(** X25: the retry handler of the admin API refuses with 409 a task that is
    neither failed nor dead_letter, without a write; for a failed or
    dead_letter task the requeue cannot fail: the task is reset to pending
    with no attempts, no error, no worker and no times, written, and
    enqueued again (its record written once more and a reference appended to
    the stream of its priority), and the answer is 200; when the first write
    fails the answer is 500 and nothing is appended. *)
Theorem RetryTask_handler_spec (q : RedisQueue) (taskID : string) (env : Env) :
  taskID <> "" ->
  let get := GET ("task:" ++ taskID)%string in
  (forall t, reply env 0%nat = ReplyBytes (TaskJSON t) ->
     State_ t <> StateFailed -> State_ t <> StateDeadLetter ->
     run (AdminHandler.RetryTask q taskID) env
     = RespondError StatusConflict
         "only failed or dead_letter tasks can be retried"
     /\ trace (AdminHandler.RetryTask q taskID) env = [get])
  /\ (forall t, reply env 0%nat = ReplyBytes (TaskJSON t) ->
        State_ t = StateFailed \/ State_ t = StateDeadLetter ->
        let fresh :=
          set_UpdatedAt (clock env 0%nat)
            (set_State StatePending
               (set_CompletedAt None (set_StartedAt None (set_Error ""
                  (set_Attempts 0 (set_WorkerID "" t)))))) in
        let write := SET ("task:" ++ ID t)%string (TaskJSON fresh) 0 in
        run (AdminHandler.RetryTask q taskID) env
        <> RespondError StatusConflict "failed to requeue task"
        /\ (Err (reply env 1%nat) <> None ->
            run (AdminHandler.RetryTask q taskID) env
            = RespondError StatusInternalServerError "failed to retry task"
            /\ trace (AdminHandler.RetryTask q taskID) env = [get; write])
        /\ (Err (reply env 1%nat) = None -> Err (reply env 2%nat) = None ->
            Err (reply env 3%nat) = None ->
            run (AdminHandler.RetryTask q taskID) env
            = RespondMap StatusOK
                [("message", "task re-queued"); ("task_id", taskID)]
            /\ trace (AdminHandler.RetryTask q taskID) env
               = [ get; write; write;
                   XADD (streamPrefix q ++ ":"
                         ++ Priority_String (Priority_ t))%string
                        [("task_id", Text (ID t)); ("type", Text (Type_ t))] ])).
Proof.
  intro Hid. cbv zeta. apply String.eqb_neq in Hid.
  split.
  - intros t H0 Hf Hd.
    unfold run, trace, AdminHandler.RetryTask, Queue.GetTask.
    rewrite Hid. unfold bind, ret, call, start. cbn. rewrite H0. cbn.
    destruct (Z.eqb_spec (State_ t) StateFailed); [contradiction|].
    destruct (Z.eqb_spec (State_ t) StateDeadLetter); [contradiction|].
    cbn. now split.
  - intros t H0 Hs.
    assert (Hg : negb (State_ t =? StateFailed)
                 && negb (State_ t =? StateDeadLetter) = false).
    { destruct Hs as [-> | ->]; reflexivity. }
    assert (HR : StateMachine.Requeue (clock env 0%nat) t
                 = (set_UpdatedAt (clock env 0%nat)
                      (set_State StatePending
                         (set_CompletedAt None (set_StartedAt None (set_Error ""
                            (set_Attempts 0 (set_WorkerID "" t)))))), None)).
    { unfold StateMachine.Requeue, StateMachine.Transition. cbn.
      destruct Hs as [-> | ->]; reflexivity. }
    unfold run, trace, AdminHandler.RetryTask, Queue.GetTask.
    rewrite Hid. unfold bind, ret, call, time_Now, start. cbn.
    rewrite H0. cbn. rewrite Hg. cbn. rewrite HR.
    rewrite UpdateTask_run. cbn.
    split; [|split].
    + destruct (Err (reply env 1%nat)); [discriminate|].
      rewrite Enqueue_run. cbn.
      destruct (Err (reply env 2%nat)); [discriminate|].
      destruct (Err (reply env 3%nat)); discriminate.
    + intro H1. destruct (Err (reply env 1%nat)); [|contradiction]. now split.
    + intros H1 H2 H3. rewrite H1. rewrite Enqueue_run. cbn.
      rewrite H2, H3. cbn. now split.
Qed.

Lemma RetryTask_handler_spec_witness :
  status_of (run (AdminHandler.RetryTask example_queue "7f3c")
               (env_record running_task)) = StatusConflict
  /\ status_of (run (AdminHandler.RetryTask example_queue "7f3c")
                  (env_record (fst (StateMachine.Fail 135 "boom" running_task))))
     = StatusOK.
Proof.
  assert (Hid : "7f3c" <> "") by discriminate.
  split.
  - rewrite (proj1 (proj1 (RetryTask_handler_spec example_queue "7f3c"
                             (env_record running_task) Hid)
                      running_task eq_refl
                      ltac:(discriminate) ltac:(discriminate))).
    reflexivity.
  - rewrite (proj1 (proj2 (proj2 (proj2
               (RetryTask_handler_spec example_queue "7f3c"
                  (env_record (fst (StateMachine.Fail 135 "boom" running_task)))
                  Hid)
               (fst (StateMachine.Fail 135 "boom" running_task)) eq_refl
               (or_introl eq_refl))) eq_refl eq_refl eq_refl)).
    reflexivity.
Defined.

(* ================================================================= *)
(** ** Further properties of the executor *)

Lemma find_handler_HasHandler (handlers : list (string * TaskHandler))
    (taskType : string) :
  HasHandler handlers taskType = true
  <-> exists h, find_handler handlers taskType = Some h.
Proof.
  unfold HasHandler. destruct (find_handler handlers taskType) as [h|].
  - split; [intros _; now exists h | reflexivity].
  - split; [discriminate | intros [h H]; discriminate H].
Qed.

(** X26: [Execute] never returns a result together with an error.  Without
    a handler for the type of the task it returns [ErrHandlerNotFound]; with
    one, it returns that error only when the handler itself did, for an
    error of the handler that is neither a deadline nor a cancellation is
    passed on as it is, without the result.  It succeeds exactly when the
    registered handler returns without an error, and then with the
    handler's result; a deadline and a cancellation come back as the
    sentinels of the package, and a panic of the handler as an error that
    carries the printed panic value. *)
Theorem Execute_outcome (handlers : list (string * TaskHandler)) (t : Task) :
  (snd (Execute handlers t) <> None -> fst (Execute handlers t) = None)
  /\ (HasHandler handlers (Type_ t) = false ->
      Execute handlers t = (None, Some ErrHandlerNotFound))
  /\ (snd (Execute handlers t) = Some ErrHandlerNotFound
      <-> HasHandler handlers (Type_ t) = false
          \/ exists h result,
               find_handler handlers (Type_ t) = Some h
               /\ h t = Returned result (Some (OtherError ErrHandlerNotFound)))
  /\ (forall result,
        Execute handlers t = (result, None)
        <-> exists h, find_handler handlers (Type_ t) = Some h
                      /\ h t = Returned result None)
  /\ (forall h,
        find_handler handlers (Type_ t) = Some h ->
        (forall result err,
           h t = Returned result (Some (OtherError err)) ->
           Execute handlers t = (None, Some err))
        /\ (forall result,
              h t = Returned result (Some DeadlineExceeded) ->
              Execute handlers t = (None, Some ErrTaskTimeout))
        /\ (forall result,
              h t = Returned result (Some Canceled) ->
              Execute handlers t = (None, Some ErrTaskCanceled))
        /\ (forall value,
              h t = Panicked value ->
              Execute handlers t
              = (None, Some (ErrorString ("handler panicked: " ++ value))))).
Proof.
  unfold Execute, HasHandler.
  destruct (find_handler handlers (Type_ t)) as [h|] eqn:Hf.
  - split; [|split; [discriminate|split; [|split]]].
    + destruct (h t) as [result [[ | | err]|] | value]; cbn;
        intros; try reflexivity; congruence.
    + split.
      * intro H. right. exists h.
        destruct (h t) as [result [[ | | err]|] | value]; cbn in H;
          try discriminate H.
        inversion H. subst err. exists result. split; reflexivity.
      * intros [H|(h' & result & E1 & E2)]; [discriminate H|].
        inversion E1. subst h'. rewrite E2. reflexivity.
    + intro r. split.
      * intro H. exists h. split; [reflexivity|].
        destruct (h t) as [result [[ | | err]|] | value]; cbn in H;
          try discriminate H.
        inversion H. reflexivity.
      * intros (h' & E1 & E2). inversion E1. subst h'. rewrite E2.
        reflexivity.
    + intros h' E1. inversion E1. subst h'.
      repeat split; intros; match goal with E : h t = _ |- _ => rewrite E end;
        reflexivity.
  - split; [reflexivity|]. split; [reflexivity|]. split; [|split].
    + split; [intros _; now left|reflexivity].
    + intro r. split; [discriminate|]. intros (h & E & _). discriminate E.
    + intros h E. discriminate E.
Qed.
━━━━━━━━━━━━━━━━━━━━━━━━━━━━━━
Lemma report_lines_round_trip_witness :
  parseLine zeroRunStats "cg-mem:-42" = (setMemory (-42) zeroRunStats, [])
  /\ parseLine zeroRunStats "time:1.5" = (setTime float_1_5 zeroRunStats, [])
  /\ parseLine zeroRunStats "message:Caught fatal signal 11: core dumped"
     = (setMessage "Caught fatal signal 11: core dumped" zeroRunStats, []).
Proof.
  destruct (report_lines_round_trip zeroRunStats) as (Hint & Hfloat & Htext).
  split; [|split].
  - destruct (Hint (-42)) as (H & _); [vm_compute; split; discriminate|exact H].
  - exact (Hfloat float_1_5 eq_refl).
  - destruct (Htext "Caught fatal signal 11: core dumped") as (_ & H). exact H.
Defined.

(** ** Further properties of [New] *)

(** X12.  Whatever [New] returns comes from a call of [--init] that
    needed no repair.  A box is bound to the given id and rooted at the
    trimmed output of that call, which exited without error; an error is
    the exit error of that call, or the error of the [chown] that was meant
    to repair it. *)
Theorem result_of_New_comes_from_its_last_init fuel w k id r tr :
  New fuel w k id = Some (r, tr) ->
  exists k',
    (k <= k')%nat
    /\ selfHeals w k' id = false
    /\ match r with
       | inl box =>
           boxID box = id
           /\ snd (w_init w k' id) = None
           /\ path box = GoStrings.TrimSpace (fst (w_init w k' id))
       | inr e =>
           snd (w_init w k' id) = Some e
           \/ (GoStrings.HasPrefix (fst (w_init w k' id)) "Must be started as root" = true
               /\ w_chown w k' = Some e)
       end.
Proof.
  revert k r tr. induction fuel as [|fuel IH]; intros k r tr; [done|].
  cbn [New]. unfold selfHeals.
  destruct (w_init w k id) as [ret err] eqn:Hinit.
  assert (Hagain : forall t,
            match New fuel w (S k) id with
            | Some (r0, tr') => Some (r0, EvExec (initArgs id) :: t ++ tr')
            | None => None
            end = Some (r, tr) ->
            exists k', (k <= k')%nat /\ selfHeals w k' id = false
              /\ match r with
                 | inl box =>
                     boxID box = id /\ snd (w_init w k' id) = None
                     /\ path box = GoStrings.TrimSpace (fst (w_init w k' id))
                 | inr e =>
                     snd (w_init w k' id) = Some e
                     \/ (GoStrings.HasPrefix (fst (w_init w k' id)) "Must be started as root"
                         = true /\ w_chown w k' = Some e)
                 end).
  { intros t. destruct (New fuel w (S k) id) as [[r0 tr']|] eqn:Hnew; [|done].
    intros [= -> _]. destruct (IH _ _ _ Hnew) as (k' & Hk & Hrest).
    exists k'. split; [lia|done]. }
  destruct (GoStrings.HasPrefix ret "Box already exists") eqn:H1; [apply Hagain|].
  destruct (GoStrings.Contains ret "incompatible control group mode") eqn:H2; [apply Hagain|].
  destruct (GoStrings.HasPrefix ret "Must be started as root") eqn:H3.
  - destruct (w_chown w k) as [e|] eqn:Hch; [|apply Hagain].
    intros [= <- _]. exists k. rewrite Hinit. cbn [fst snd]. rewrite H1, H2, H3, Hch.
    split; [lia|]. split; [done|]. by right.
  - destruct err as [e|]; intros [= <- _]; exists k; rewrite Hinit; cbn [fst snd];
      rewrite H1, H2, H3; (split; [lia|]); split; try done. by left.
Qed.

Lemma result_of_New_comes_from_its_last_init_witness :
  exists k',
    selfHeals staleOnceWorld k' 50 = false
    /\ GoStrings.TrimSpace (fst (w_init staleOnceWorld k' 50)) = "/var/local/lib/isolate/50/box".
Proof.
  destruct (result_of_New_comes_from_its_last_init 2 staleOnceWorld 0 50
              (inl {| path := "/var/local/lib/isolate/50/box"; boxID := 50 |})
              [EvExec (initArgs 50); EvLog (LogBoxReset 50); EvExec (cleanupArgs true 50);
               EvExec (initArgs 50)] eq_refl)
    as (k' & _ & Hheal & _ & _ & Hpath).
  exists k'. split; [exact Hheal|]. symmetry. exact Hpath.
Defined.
━━━━━━━━━━━━━━━━━━━━━━━━━━━━━━
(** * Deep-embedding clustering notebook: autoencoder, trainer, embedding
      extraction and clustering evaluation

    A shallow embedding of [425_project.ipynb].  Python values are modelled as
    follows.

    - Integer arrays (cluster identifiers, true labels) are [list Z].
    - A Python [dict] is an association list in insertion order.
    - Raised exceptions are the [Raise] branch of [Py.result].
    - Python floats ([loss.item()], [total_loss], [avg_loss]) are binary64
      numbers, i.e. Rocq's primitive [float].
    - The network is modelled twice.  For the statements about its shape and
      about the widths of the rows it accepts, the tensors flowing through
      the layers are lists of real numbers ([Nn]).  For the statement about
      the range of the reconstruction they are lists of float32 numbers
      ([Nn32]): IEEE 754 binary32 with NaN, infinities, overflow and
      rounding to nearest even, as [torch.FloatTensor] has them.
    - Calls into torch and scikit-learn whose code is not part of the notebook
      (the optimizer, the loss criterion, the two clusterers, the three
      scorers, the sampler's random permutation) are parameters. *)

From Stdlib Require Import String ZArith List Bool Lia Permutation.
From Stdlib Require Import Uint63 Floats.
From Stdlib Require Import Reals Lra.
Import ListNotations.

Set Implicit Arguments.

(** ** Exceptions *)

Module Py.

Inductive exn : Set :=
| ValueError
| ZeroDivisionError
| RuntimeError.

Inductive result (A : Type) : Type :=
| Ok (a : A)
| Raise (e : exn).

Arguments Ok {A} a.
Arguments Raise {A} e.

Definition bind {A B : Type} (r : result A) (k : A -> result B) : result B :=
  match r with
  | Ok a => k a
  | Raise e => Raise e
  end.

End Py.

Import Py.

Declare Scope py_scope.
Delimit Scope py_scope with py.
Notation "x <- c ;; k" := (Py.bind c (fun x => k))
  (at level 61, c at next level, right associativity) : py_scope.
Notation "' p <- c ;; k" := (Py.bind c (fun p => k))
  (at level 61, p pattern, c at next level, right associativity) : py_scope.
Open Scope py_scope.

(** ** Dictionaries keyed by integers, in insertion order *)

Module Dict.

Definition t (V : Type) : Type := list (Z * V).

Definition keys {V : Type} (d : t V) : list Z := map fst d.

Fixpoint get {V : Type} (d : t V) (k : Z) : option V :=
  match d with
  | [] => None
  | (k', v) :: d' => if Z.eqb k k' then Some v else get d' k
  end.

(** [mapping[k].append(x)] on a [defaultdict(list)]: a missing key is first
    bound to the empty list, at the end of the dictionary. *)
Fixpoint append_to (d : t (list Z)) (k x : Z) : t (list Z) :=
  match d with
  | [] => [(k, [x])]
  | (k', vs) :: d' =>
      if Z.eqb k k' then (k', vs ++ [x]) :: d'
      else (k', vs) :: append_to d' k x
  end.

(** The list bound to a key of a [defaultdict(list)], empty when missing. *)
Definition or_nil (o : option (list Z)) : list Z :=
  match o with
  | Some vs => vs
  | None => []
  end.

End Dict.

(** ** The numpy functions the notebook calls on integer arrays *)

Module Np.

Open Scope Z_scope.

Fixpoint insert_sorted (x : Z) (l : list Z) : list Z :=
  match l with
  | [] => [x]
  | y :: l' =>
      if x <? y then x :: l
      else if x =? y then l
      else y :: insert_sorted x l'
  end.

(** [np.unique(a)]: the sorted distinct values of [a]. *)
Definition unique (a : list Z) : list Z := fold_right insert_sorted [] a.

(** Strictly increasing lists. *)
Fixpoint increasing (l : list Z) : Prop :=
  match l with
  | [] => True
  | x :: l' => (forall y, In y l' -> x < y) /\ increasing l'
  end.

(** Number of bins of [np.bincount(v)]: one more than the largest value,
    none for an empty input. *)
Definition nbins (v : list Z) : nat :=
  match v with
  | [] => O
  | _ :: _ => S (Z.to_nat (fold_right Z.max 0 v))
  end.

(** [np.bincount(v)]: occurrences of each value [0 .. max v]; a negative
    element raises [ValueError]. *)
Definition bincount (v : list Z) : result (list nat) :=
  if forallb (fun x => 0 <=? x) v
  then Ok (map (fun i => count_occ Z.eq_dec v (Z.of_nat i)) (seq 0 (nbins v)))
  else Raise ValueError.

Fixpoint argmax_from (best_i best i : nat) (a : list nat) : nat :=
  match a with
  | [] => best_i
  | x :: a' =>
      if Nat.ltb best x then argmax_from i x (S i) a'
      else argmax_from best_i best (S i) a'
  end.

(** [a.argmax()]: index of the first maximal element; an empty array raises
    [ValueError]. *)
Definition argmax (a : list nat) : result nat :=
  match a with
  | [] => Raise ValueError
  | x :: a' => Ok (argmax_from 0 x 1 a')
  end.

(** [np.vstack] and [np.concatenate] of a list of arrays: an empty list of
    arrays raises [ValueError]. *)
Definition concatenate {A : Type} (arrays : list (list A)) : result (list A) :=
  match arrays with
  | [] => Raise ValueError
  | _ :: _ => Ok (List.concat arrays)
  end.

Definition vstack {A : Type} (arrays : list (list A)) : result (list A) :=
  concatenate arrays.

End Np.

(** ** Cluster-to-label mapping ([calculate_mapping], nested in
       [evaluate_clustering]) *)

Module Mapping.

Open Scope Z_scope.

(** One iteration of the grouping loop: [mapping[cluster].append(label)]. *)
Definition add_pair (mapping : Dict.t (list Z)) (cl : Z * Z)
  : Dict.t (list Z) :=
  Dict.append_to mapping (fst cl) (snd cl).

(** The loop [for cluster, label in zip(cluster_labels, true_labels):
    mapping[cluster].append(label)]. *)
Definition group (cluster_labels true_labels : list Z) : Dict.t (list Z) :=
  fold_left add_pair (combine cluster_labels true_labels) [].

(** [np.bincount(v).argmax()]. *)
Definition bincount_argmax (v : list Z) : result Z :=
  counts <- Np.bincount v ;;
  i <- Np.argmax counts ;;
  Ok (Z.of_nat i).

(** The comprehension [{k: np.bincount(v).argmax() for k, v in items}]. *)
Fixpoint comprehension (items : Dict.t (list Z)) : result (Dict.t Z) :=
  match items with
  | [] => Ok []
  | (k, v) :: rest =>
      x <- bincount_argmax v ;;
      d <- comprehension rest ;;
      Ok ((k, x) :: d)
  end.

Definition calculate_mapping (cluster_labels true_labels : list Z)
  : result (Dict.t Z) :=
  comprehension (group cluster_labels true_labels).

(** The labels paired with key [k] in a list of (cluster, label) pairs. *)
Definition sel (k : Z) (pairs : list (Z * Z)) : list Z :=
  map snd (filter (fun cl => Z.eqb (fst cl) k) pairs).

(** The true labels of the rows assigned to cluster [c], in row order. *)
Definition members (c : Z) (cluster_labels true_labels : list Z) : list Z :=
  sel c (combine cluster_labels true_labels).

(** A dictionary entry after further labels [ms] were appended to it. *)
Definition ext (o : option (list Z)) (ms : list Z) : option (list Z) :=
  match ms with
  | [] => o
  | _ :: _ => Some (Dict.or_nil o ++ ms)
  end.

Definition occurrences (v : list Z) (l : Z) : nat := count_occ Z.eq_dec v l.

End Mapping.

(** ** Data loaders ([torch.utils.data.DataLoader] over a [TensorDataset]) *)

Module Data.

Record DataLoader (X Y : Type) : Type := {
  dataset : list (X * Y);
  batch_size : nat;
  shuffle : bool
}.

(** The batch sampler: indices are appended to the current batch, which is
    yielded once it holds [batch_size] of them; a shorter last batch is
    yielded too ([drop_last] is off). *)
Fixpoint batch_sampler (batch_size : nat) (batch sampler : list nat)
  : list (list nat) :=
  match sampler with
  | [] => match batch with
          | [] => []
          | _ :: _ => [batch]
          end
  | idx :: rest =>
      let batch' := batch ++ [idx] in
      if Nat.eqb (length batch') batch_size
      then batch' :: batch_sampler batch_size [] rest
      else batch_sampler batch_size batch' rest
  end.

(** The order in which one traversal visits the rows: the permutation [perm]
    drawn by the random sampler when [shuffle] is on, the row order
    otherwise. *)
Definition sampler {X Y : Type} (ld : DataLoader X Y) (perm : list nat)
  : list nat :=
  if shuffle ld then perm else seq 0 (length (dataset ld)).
━━━━━━━━━━━━━━━━━━━━━━━━━━━━━━
**Work required**
From the records above, copy only the lines starting with the line that holds "(** X25: the" and going on through the line that holds "with no attempts, no", exactly as written.

**Output for this task**
(** X25: the retry handler of the admin API refuses with 409 a task that is
    neither failed nor dead_letter, without a write; for a failed or
    dead_letter task the requeue cannot fail: the task is reset to pending
    with no attempts, no error, no worker and no times, written, and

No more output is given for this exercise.